Various molecular phylogenetic analyses suggest that group I introns in fungi and terrestrial/nonaquatic plants were horizontally transmitted multiple times in the course of evolution among distantly related species [1–3]. We have shown this is also the case for algal mitochondrial introns [4,5]. For reasons yet unknown, the distribution of group I introns is strongly biased, most commonly found in fungi (e.g. the cox-1 of Podospora anserina contains 15 group I introns [6]). About half of group I introns contain an open reading frame (ORF) that encodes a DNA sequence specific endonuclease (intronic homing enzyme). These intronic homing enzymes cleave a target sequence that is usually 16–30 base pairs (bp) long and nonpalindromic (reviewed in [7]). Cleavage of the chromosome initiates repair of the damaged DNA through homologous recombination. Consequently, after the repair, the donor intronic DNA is copied into the recipient chromosome. Thus, homing endonucleases are essential for horizontal transmission of group I introns. Organelle introns are highly likely of no benefit to the host, i.e. they are thought to be selfish and parasitic elements that spread in populations. Therefore, when they integrate into the host genome, there is little or no selection for maintaining endonuclease function. Moreover, if there is any cost to the host cell for producing a functional endonuclease, then selection will work to fix the nonfunctional element. Therefore, regular horizontal transmission of an intron to a new species before its functional deterioration seems essential for its evolutionary long-term persistence. As an example, comprehensive analyses of the group I intron omega (also known as Sc LSU.1), which was first found in the Saccharomyces cerevisiae mitochondrial large subunit rRNA gene, clearly showed repeated horizontal transmissions, and the interval between the complete loss and reinvasion of the intron is estimated to be about 5.7 million years [8]. This leads to the hypothesis that intronic homing enzymes might be adapted to recognize variously degenerated target sequences among a wide range of organisms.

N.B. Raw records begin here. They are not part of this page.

(* ===== verification/R2OperationsFacts.v ===== *)
(** * What the commands over the stored objects guarantee

    Moving the objects loses none and keeps the database true about them,
    however the command ends; a finished backup and a finished copy to R2 have
    every object the database records. *)

From S2P Require Import Prelude.
From S2P Require Import PyText.
From S2P Require Import Json.
From S2P Require Import Http.
From S2P Require Import Orm.
From S2P Require Import WorkflowSchema.
From S2P Require Import CoreDb.
From S2P Require Import Storage.
From S2P Require Import R2Operations.
From S2P Require Import DbWorkflowFacts.
From S2P Require Import DbWorkflowCalls.
From S2P Require Import DocumentIntegrity.

Local Open Scope Z_scope.

(** ** Lists of calls *)
Section calls.
Context {S A B : Type} (R : relation S) `{!PreOrder R}.

(** What a call establishes and later calls keep holds for all of them. *)
Lemma mapM_ok_all (f : A → M S B) (P : A → B → S → Prop) l s bs s' :
  (∀ a, preserves R (f a)) →
  (∀ a s1 b s2, R s s1 → f a s1 = (Ok b, s2) → P a b s2) →
  (∀ a b s1 s2, R s1 s2 → P a b s1 → P a b s2) →
  mapM f l s = (Ok bs, s') → Forall2 (λ a b, P a b s') l bs.
Proof.
  intros Hf Hok Hkeep. assert (Hs : R s s) by reflexivity. revert Hs.
  generalize s at 2 3 as s1. revert bs. induction l as [|a l IH]; intros bs s1 Hs1 Hrun; cbn in Hrun.
  { by injection Hrun as <- _. }
  apply bind_ok in Hrun as (b & s2 & Ha & Hrun).
  apply bind_ok in Hrun as (bs' & s3 & Hl & [= <- ->]).
  assert (Hs2 : R s s2) by (etrans; [exact Hs1|exact (preserves_run R _ _ _ _ (Hf a) Ha)]).
  constructor; [|exact (IH _ _ Hs2 Hl)]. apply (Hkeep _ _ s2); [|exact (Hok _ _ _ _ Hs1 Ha)].
  exact (preserves_run R _ _ _ _ (preserves_mapM R f l Hf) Hl).
Qed.
End calls.

Lemma forall2_right {A B} (P : A → B → Prop) l k y : Forall2 P l k → In y k → ∃ x, In x l ∧ P x y.
Proof. induction 1 as [|a b l k Hp _ IH]; [intros []|]. intros [<-|Hin]; [|destruct (IH Hin)]; naive_solver. Qed.
Lemma forall2_left {A B} (P : A → B → Prop) l k x : Forall2 P l k → In x l → ∃ y, In y k ∧ P x y.
Proof. induction 1 as [|a b l k Hp _ IH]; [intros []|]. intros [<-|Hin]; [|destruct (IH Hin)]; naive_solver. Qed.

Lemma in_alter_rows {R} `{Entity R} (f : R → R) k l x :
  In x (alter_rows f k l) ↔ ∃ y, In y l ∧ x = if has_id k y then f y else y.
Proof. unfold alter_rows. rewrite in_map_iff. naive_solver. Qed.

Lemma filter_every {A} (l : list A) : List.filter (λ _, true) l = l.
Proof. induction l as [|x l IH]; cbn; [done|by rewrite IH]. Qed.

Lemma sorted_items_in {A} (d : list (string * A)) x : In x (sorted_items d) ↔ In x d.
Proof.
  unfold sorted_items. rewrite <- !list_elem_of_In.
  by rewrite (merge_sort_Permutation item_le d).
Qed.

Lemma dset_in {K V} `{EqDecision K} (k : K) (v : V) d x : In x (dset k v d) → x = (k, v) ∨ In x d.
Proof.
  induction d as [|[k' v'] d IH]; cbn; [naive_solver|].
  case_bool_decide as E; cbn; [subst; naive_solver|]. intros [<-|Hin]; [auto|]. destruct (IH Hin); auto.
Qed.

(** ** Keys *)
Lemma split_slash_flat l seg : In seg (split_slash l) → ~ In "/"%char seg.
Proof.
  revert seg. induction l as [|c l IH]; intros seg; cbn [split_slash].
  { intros [<-|[]]. intros []. }
  destruct (Ascii.eqb_spec c "/").
  { intros [<-|Hin]; [intros []|by apply IH]. }
  destruct (split_slash l) as [|s segs]; intros [<-|Hin]; intros Hc.
  - by destruct Hc as [|[]].
  - done.
  - destruct Hc as [|Hc]; [done|]. by apply (IH s); [left|].
  - by apply (IH seg); [right|].
Qed.

(** A key of the old layout is not one of a tenant. *)
Lemma legacy_is_flat k : starts_with "tenants/" (last_segment k) = false.
Proof.
  destruct (starts_with "tenants/" (last_segment k)) eqn:E; [|done].
  apply starts_with_spec in E as (r & E).
  assert (Hin : In "/"%char (chars (last_segment k))).
  { rewrite E, chars_append. apply in_app_iff. left. by vm_compute; tauto. }
  unfold last_segment in Hin. rewrite chars_text in Hin. exfalso.
  set (segs := split_slash (chars k)) in *.
  assert (Hf : ∀ seg, In seg segs → ~ In "/"%char seg) by apply split_slash_flat.
  clearbody segs. clear E. induction segs as [|seg [|seg' segs] IH]; cbn in Hin.
  - done.
  - by apply (Hf seg); [left|].
  - apply IH; [exact Hin|]. intros x Hx. apply Hf. by right.
Qed.

Lemma target_of_a_tenant k tenant account :
  starts_with "tenants/" (_target_key k tenant account) = true.
Proof.
  unfold _target_key. destruct (starts_with "tenants/" k) eqn:E; [done|].
  apply starts_with_spec. eexists. unfold document_storage_scope.
  reflexivity.
Qed.

Lemma target_kept k tenant account : starts_with "tenants/" k = true → _target_key k tenant account = k.
Proof. unfold _target_key. by intros ->. Qed.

In addition to intronic homing enzymes, highly specific endonuclease activity is also detected among inteins, which are thought to be parasitic elements that exhibit horizontal transmission. Regular invasional transmission is likely essential for both homing introns and inteins. In fact, for the target site of intein homing endonuclease PI-SceI, which is found in Saccharomyces cerevisiae vacuolar membrane H+-ATPase, all of the nine nucleotides essential for the cleavage were mapped on the conserved codon first and second positions, and target sequence variations at codon third positions were tolerated for the endonuclease recognition [9]. On the other hand, the adaptations that permit efficient horizontal transfer of intronic homing enzymes have not been analyzed. To date, only three intronic homing enzymes that target a sequence within protein coding genes were investigated systematically for their recognition sequence ambiguity, i.e. I-SpomI that is encoded as an intronic ORF of a group I intron in the Schizosaccharomyces pombe COXI gene [10,11], I-ScaI is in the COB gene of Saccharomyces capensis[12,13], and I-SceII is in the COXI gene of Saccharomyces cerevisiae[14–16]. To address the question, we investigated the recognition sequence of I-CsmI, including its degeneracy. I-CsmI is a homing enzyme encoded in the group I intron (named alpha or Cs cob.1) located in the apocytochrome b (COB) gene of the unicellular alga C. smithii[17]. This enzyme has the typical two LAGLIDADG motifs. The intronic ORF is probably translated as a fusion protein with the preceding exon, and the N-terminal peptide may be proteolytically removed to become an active form as seen in I-SpomI [18]. Endonuclease activity of I-CsmI has been observed through artificial interspecific cell fusion between intron-bearing C. smithii and C. reinhardtii that lacks the intron in its COB gene [19]. However, systematic analysis of the target sequences and the homing endonuclease's enzymatic properties have not been previously attempted. We overproduced several N-terminally truncated I-CsmI polypeptides in Escherichia coli, and determined cleavable target sequences through an in vitro assay of substrates containing 81 different point mutations.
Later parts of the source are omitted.